En 2017 fue arrestado por conducir de madrugada bajo los efectos de los medicamentos que tomaba en grandes cantidades contra el dolor por sus problemas físicos. La cámara policial retrató a un hombre con los párpados caídos y el rostro hinchado y un vídeo de los agentes le mostró descalzo y desorientado, sin apenas poder caminar en línea recta.

En 2021 casi pierde la vida. Conducía en una zona residencial al doble de la velocidad permitida, siguió recto cuando la calle giraba a la derecha y se estrelló contra un árbol tras varias vueltas de campana. Fue rescatado entre un amasijo de hierros y su pierna derecha quedó destrozada.
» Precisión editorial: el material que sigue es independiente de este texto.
(** * MillicastSignaling: the signaling session of millicast-sdk-js

    A shallow embedding of
    [packages/millicast-sdk-js/src/MillicastSignaling.js].

    The class owns two mutable fields, [this.webSocket] and
    [this.transactionManager], and talks to two collaborators that live
    outside the repository: the browser's [WebSocket] and medooze's
    [TransactionManager].  Both are shared mutable objects that the
    session, the handlers it installs and the environment all reach
    through references, so they are kept in stores indexed by handle and
    the session fields hold handles.

    JavaScript runs every synchronous stretch of code to completion, so
    the embedding has one transition per stretch: a method call up to its
    first suspension, the continuation of a suspended [subscribe] or
    [publish], an [onopen] or [onclose] handler, and the moves of the
    transport and of the command executor.  The environment is not
    constrained: it may change a readiness state, dispatch a notification
    or settle a command at any point, and a continuation may run at any
    point after the promise it awaits is settled.  Which urls the
    [WebSocket] constructor accepts is a parameter.  Calls of [logger]
    have no effect on the session and are left out. *)

From stdpp Require Import base list strings.

Open Scope string_scope.
Open Scope list_scope.

Module MillicastSignaling.

(** ** Values *)

(** [WebSocket.readyState]; the constants [WebSocket.CONNECTING] ...
    [WebSocket.CLOSED] are 0 ... 3. *)
Inductive ReadyState := CONNECTING | OPEN | CLOSING | CLOSED.

#[global] Instance ReadyState_eq_dec : EqDecision ReadyState.
Proof. solve_decision. Defined.

(** Values that are thrown or used to reject a promise. *)
Inductive JsError :=
| StateError (state : ReadyState)   (* the object [{ state: readyState }] built in [onopen] *)
| TypeError                         (* property access on [null] or [undefined] *)
| SyntaxError                       (* thrown by [new WebSocket(url)] on a url it refuses *)
| CommandError (reason : string).   (* whatever the command executor rejects with *)

(** State of a promise. *)
Inductive Settled (A : Type) :=
| Pending
| Resolved (value : A)
| Rejected (error : JsError).
Arguments Pending {A}.
Arguments Resolved {A} value.
Arguments Rejected {A} error.

(** How a synchronous stretch of code ends. *)
Inductive Completion (A : Type) :=
| Normal (value : A)
| Abrupt (error : JsError).
Arguments Normal {A} value.
Arguments Abrupt {A} error.

(** ** The collaborators' objects *)

(** A [WebSocket] instance.  [onopen] holds the promise whose [resolve]
    and [reject] the installed closure captured; [closeCalls] counts the
    calls of its [close()] method. *)
Record Socket := mkSocket {
  url : string;
  readyState : ReadyState;
  onopen : option nat;
  onclose : bool;
  closeCalls : nat
}.

(** A [TransactionManager] instance: the socket it was constructed on and
    the number of listeners registered for its ['event'] notification. *)
Record Manager := mkManager {
  transport : nat;
  listeners : nat
}.

(** The [data] objects built by [subscribe] and [publish]; [streamName] is
    [null] unless the options give one. *)
Inductive Payload :=
| ViewData (sdp : string) (streamId : option string)
| PublishData (name : option string) (sdp : string) (codec : string).

(** What a command resolves with: [undefined], or an object whose [sdp]
    property may be missing. *)
Inductive Reply :=
| ReplyUndefined
| ReplyObject (sdp : option string).

(** A command handed to [TransactionManager.cmd]. *)
Record Transaction := mkTransaction {
  executor : nat;
  command : string;
  data : Payload;
  outcome : Settled Reply
}.

(** An unsolicited notification of the executor. *)
Record ServerEvent := mkServerEvent {
  evt_name : string;
  evt_data : string
}.

(** ** Invocations of [subscribe] and [publish] *)

Inductive Call :=
| SubscribeCall (sdp : string)
| PublishCall (sdp : string).

Definition command_of (c : Call) : string :=
  match c with
  | SubscribeCall _ => "view"
  | PublishCall _ => "publish"
  end.

(** Where an invocation stands: suspended at [await this.connect(...)],
    suspended at [await this.transactionManager.cmd(...)], or finished. *)
Inductive Phase :=
| AwaitConnect (p : nat)
| AwaitCmd (x : nat)
| Returned (value : option string)
| Threw (error : JsError).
El periodista y escritor Alan Shipnuck relató en un libro: “Dos días antes, Woods había aparecido en la CBS causando conmoción con su mirada perdida, su rostro hinchado y su habla arrastrada, señales particularmente preocupantes dado su tratamiento previo por adicción a los analgésicos. ¿El detalle más preocupante? La caja negra del coche reveló que Woods había mantenido el acelerador pisado durante todo el accidente y que la presión aplicada al pedal se había mantenido al 99%. Esto no podría haber ocurrido si se hubiera quedado dormido al volante o se hubiera distraído momentáneamente con su teléfono”. Y ahora, otro volantazo de Tiger Woods.

El escándalo de las infidelidades cambió su vida. Una obsesión enfermiza por machacarse físicamente con entrenamientos al límite (incluso con los Navy Seals) dinamitó su carrera, le alejó del récord de 18 grandes de Jack Nicklaus y creó en él una dependencia de los analgésicos que hoy arrastra en su intento casi fuera de toda lógica de seguir compitiendo en la élite.

Las lesiones han tumbado al gigante. El pasado octubre fue operado por séptima vez de la espalda y acumula otro puñado de intervenciones de rodilla. A los 50 años, le cuesta caminar. De ahí que su intención de jugar el próximo Masters de Augusta, del 9 al 12 de abril, sea casi un imposible, apenas el deseo terco de quien se resiste a dejar de ser quien fue. Tiger sigue buscando al mito, pero la persona parece gritar ayuda. “Lo siento mucho por él. Es un amigo muy cercano, una persona increíble. Está pasando por un momento difícil”, dijo el presidente estadounidense, Donald Trump, tras este último accidente. A ambos les une además una relación personal porque la pareja actual de Tiger es Vanessa Trump, exmujer del hijo mayor del mandatario.

Tiger no juega una ronda oficial de golf desde el Open Británico de 2024. Este pasado martes participó en una Liga virtual, apenas nueve golpes, y aseguró: “Quiero jugar el Masters. Lo he estado intentando, pero este cuerpo no se recupera como cuando tenía 24 o 25 años”. Fue un hilo de esperanza antes de volver a salirse de la carretera. Si como deportista Tiger Woods ha conducido hasta el olimpo, como persona acelera en una autopista al infierno.